The following unaudited pro forma condensed combined financial information and related notes have been derived from and should be read in conjunction with (i) the historical consolidated financial statements of Perrigo and the related notes included in Perrigo’s Annual Report on Form 10-K for the year ended December 31, 2021 which was filed with the Securities and Exchange Commission (the “SEC”) on March 1, 2022, and (ii) the audited consolidated financial statements of Héra and the related notes as of and for the year ended December 31, 2021 included in this Current Report on Form 8-K. The Holding Entities have no material assets or results of operations; therefore, the Holding Entities’ historical financial information is not included in the unaudited pro forma condensed combined financial information.
The unaudited pro forma condensed combined balance sheet as of December 31, 2021 gives effect to the Pro Forma Transactions as if they occurred or had become effective on December 31, 2021. The unaudited pro forma condensed combined statement of operations for the fiscal year ended December 31, 2021 gives effect to the Pro Forma Transactions as if they occurred or had become effective on January 1, 2021. Further information about this basis of presentation is provided in Note 1.
The unaudited pro forma condensed combined financial information and related notes are being provided for illustrative purposes only and do not purport to represent what the Company’s actual results of operations or financial position would have been had the Pro Forma Transactions been completed on the dates indicated, nor are they necessarily indicative of the Company’s future results of operations or financial position as of any future date or for any future period. Future results may vary significantly from the results reflected due to various factors, including those discussed in Part I, Item 1A “Risk Factors” of the Company’s Annual Report on Form 10-K for the fiscal year ended December 31, 2021.
The pro forma adjustments are based upon available information and certain assumptions as described in the accompanying notes to the unaudited pro forma condensed combined financial information which management believes are reasonable under the circumstances. Actual results are likely to differ from these assumptions and these differences may be material. In addition, the unaudited pro forma combined financial information does not reflect any expected cost savings, operating synergies or revenue enhancements that the combined entity may achieve as a result of the Proposed Acquisition or the costs necessary to achieve any such cost savings, operating synergies or revenue enhancements. However, there can be no assurance that any of the expected cost savings, operating synergies or revenue enhancements, or other benefits of the Proposed Acquisition expected by management, will be achieved.
The unaudited pro forma condensed combined financial information has been prepared by us using the acquisition method of accounting in accordance with GAAP. Perrigo has been treated as the acquirer in the Proposed Acquisition for accounting purposes.

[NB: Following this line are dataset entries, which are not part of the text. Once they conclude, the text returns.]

Definition with_items (m : QueueManager) (it : Items) : QueueManager :=
  mkManager it (m_downloads m) (m_files m) (m_users m) (m_directories m) (m_dirty m) (m_sourceAdded m) (m_batchCounter m) (m_batchRemove m) (m_events m).
Definition with_downloads (m : QueueManager) (h : Downloads) : QueueManager :=
  mkManager (m_items m) h (m_files m) (m_users m) (m_directories m) (m_dirty m) (m_sourceAdded m) (m_batchCounter m) (m_batchRemove m) (m_events m).
Definition with_files (m : QueueManager) (it : Items) (fq : FileQueue) : QueueManager :=
  mkManager it (m_downloads m) fq (m_users m) (m_directories m) (m_dirty m) (m_sourceAdded m) (m_batchCounter m) (m_batchRemove m) (m_events m).
Definition with_users (m : QueueManager) (it : Items) (uq : UserQueue) : QueueManager :=
  mkManager it (m_downloads m) (m_files m) uq (m_directories m) (m_dirty m) (m_sourceAdded m) (m_batchCounter m) (m_batchRemove m) (m_events m).
Definition with_directories (m : QueueManager) d : QueueManager :=
  mkManager (m_items m) (m_downloads m) (m_files m) (m_users m) d (m_dirty m) (m_sourceAdded m) (m_batchCounter m) (m_batchRemove m) (m_events m).
Definition setDirty (m : QueueManager) : QueueManager :=
  mkManager (m_items m) (m_downloads m) (m_files m) (m_users m) (m_directories m) true (m_sourceAdded m) (m_batchCounter m) (m_batchRemove m) (m_events m).
Definition with_sourceAdded (m : QueueManager) : QueueManager :=
  mkManager (m_items m) (m_downloads m) (m_files m) (m_users m) (m_directories m) (m_dirty m) true (m_batchCounter m) (m_batchRemove m) (m_events m).
Definition with_batch (m : QueueManager) (n : Z) (l : list ItemPtr) : QueueManager :=
  mkManager (m_items m) (m_downloads m) (m_files m) (m_users m) (m_directories m) (m_dirty m) (m_sourceAdded m) n l (m_events m).
Definition fire (m : QueueManager) (l : list Event) : QueueManager :=
  mkManager (m_items m) (m_downloads m) (m_files m) (m_users m) (m_directories m) (m_dirty m) (m_sourceAdded m) (m_batchCounter m) (m_batchRemove m) (m_events m ++ l).

Definition set_item (m : QueueManager) (p : ItemPtr) (q : QueueItem) : QueueManager := with_items m (<[p := q]> (m_items m)).

Definition is_list (q : QueueItem) : bool := isAnySet (qi_flags q) (Z.lor FLAG_USER_LIST FLAG_USER_GET_IP).

Definition findTarget (m : QueueManager) (target : list Z) : option ItemPtr := fq_findTarget W lower (m_files m) target.

(** ** Sources *)

(** [addSourceL] throws a [QueueException] or answers whether to connect to the user. *)
Inductive AddSource := DUPLICATE_SOURCE | SourceAdded (wantConnection : bool).

Definition m_addSourceL (m : QueueManager) (p : ItemPtr) (user : UserPtr) (addBad : Z) : option (AddSource * QueueManager) :=
  q ← m_items m !! p;
  let prio := qi_priority q in
  let wantConnection := negb (bool_decide (prio = PAUSED)) && bool_decide (getRunning (m_users m) user = None) in
  if isSourceL q user then
    Some (if is_list q then SourceAdded wantConnection else DUPLICATE_SOURCE, m)
  else if isBadSourceExceptL q user addBad then Some (DUPLICATE_SOURCE, m)
  else
    let q := addSourceL q user in
    if isFinished q then Some (SourceAdded false, setDirty (set_item m p q))
    else
      let m := if is_list q then m else with_sourceAdded m in
      let q := if bool_decide (qi_prioQueue q = DEFAULT) then set_prioQueue q prio else q in
      let m := set_item m p q in
      uq ← uq_addL_user (m_items m) (m_users m) p (qi_prioQueue q) user;
      Some (SourceAdded wantConnection, setDirty (with_users m (m_items m) uq)).

(** ** Removing items *)

Definition startBatch (m : QueueManager) : QueueManager := with_batch m (m_batchCounter m + 1) (m_batchRemove m).

(** Items added in a batch are only collected for the listeners and left out. *)
Definition endBatch (m : QueueManager) : QueueManager :=
  let n := Z.max 0 (m_batchCounter m - 1) in
  if n =? 0 then
    let removed := m_batchRemove m in
    fire (with_batch m n []) (if bool_decide (removed = []) then [] else [RemovedArray removed])
  else with_batch m n (m_batchRemove m).

Definition removeItem (m : QueueManager) (p : ItemPtr) (removeFromUserQueue : bool) : option QueueManager :=
  q ← m_items m !! p;
  m ← (if removeFromUserQueue then
         let m := if isAnySet (qi_flags q) FLAG_USER_CHECK
                  then match getFirstSource q with Some user => fire m [UserCheckFailure user] | None => m end else m in
         '(it, uq) ← uq_removeQueueItem (m_downloads m) (m_items m) (m_users m) p;
         Some (with_users m it uq)
       else Some m);
  '(it, fq) ← fq_remove W lower (m_items m) (m_files m) p;
  let m := with_files m it fq in
  Some (if negb (m_batchCounter m =? 0) then with_batch m (m_batchCounter m) (m_batchRemove m ++ [p]) else fire m [Removed p]).

(** The directory waiting for a list is dropped: the first one with the name of a partial list, or all of
    the user. *)
Fixpoint erase_directory (name : list Z) (l : list DirectoryItem) : list DirectoryItem :=
  match l with [] => [] | d :: l => if stricmp_eq name (di_name d) then l else d :: erase_directory name l end.

Definition forget_directory (m : QueueManager) (q : QueueItem) : option QueueManager :=
  if isAnySet (qi_extraFlags q) (Z.lor XFLAG_MATCH_QUEUE XFLAG_DOWNLOAD_DIR) then
    user ← getFirstSource q;
    Some (with_directories m
      (if isAnySet (qi_flags q) FLAG_PARTIAL_LIST
       then alter (erase_directory (qi_tempTarget q)) user (m_directories m)
       else delete user (m_directories m)))
  else Some m.

(** [fileExists] is what [File::isExist] says about the temporary file. *)
Definition removeTarget (m : QueueManager) (target : list Z) (fileExists : bool) : option (bool * QueueManager) :=
  match findTarget m target with
  | None => Some (false, m)
  | Some p =>
      q ← m_items m !! p;
      let tempTarget := qi_tempTarget q in
      m ← forget_directory m q;
      let m := if negb (HashValue_isZero (qi_tthRoot q)) && negb (isUserList q) then fire m [DownloadCanceled (qi_tthRoot q)] else m in
      let hasTemp := negb (isAnySet (qi_flags q) FLAG_USER_LIST) && negb (bool_decide (tempTarget = [])) in
      let m := if hasTemp then fire m [AbortUpload tempTarget] else m in
      let x := if isRunning q then getUsers (m_downloads m) q [] else [] in
      let m := if negb (isRunning q) && hasTemp && negb (bool_decide (tempTarget = qi_target q)) && fileExists then fire m [DeleteFile tempTarget] else m in
      let m := set_item m p (changeExtraFlags q XFLAG_REMOVED XFLAG_REMOVED) in
      m ← removeItem m p true;
      Some (true, fire (setDirty m) (map Disconnect x))
  end.

(** ** Removing sources *)

Definition setSourceFlag (q : QueueItem) (user : UserPtr) (flag : Z) : QueueItem :=
  set_sources q (qi_sourcesVersion q) (alter (fun s => mkSource (setFlag (src_flags s) flag) (src_partial s)) user (qi_sources q))
    (qi_badSources q) (qi_prioQueue q).

Definition removeSource (m : QueueManager) (target : list Z) (user : UserPtr) (reason : Z) (removeConn fileExists : bool) : option QueueManager :=
  match findTarget m target with
  | None => Some m
  | Some p =>
      q ← m_items m !! p;
      if negb (isSourceL q user) then Some m
      else
        let q := if reason =? SRC_FLAG_NO_TREE then setSourceFlag q user reason else q in
        let m := set_item m p q in
        if is_list q then snd <$> removeTarget m target fileExists
        else
          let running := isRunning q && bool_decide (getRunning (m_users m) user = Some p) in
          m ← (if running then '(it, uq) ← uq_removeDownload (m_downloads m) (m_items m) (m_users m) p user; Some (with_users m it uq) else Some m);
          '(it, uq) ← uq_removeUserL (m_downloads m) (m_items m) (m_users m) p user true;
          q ← it !! p;
          let m := setDirty (with_users m (<[p := removeSourceL q user reason]> it) uq) in
          Some (if running && removeConn then fire m [Disconnect user] else m)
  end.

(** [for (QueueItemPtr& qi : ql)]: the items of a list lose the source; the targets to remove, and
    [dirty]. *)
Fixpoint drop_source (it : Items) (l : list ItemPtr) (user : UserPtr) (reason : Z) (targets : list (list Z)) (dirty : bool)
    : option (Items * list (list Z) * bool) :=
  match l with
  | [] => Some (it, targets, dirty)
  | p :: l =>
      q ← it !! p;
      let it := <[p := removeSourceL q user reason]> it in
      if isAnySet (qi_flags q) FLAG_USER_LIST then drop_source it l user reason (targets ++ [qi_target q]) dirty
      else drop_source it l user reason targets true
  end.

Fixpoint drop_lists (ps : list nat) (it : Items) (uq : UserQueue) (user : UserPtr) (reason : Z) (targets : list (list Z)) (dirty : bool)
    : option (Items * UserQueue * list (list Z) * bool) :=
  match ps with
  | [] => Some (it, uq, targets, dirty)
  | i :: ps =>
      match uq_items uq i user with
      | None => drop_lists ps it uq user reason targets dirty
      | Some l =>
          '(it, targets, dirty) ← drop_source it l user reason targets dirty;
          drop_lists ps it (uq_store uq i user []) user reason targets dirty
      end
  end.

Definition removeSource_user (m : QueueManager) (user : UserPtr) (reason : Z) (fileExists : bool) : option QueueManager :=
  '(it, uq, targets, dirty) ← drop_lists (rev (seq 0 (Z.to_nat LAST))) (m_items m) (m_users m) user reason [] false;
  let m := with_users m it uq in
  '(m, dirty) ←
    match getRunning (m_users m) user with
    | Some p =>
        q ← m_items m !! p;
        if negb (isAnySet (qi_flags q) FLAG_USER_LIST) then
          '(it, uq) ← uq_removeDownload (m_downloads m) (m_items m) (m_users m) p user;
          Some (fire (with_users m it uq) [StatusUpdated p; Disconnect user], true)
        else Some (m, dirty)
    | None => Some (m, dirty)
    end;
  m ← foldl (fun m target => m ← m; snd <$> removeTarget m target fileExists) (Some m) targets;
  Some (if dirty : bool then setDirty m else m).

(** ** Priorities *)

Definition setPriority (isOnline : UserPtr -> bool) (m : QueueManager) (target : list Z) (prio : Priority) (resetAutoPriority : bool) : option QueueManager :=
  match findTarget m target with
  | None => Some m
  | Some p =>
      q ← m_items m !! p;
      let reset := resetAutoPriority && isAnySet (qi_extraFlags q) XFLAG_AUTO_PRIORITY in
      let m := if reset then set_item m p (setExtraFlags q (Z.land (qi_extraFlags q) (u16 (Z.lnot XFLAG_AUTO_PRIORITY)))) else m in
      let change := negb (bool_decide (qi_priority q = prio)) && negb (isFinished q) in
      let getConn := if change && (bool_decide (qi_priority q = PAUSED) || bool_decide (prio = HIGHEST)) then getOnlineUsers isOnline q [] else [] in
      m ← (if change then '(it, uq) ← uq_setQIPriority (m_downloads m) (m_items m) (m_users m) p prio; Some (with_users m it uq) else Some m);
      let m := if reset || change then fire (setDirty m) [StatusUpdated p] else m in
      Some (fire m (if bool_decide (prio = PAUSED) then (if change && isRunning q then [AbortDownload target] else [])
                    else map GetDownloadConnection getConn))
  end.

Management believes the fair values recognized for the assets acquired and liabilities assumed are based on reasonable estimates and assumptions. Definitive allocations will be performed and finalized by the Company, where necessary with the services of outside valuation specialists. Accordingly, the purchase price allocation and amortization adjustments reflected in the unaudited pro forma condensed combined financial information are preliminary and subject to revision based on a final determination of fair value. Management expects to finalize accounting for the business combination as soon as practicable after closing of the Proposed Acquisition, but in no event later than one year from closing.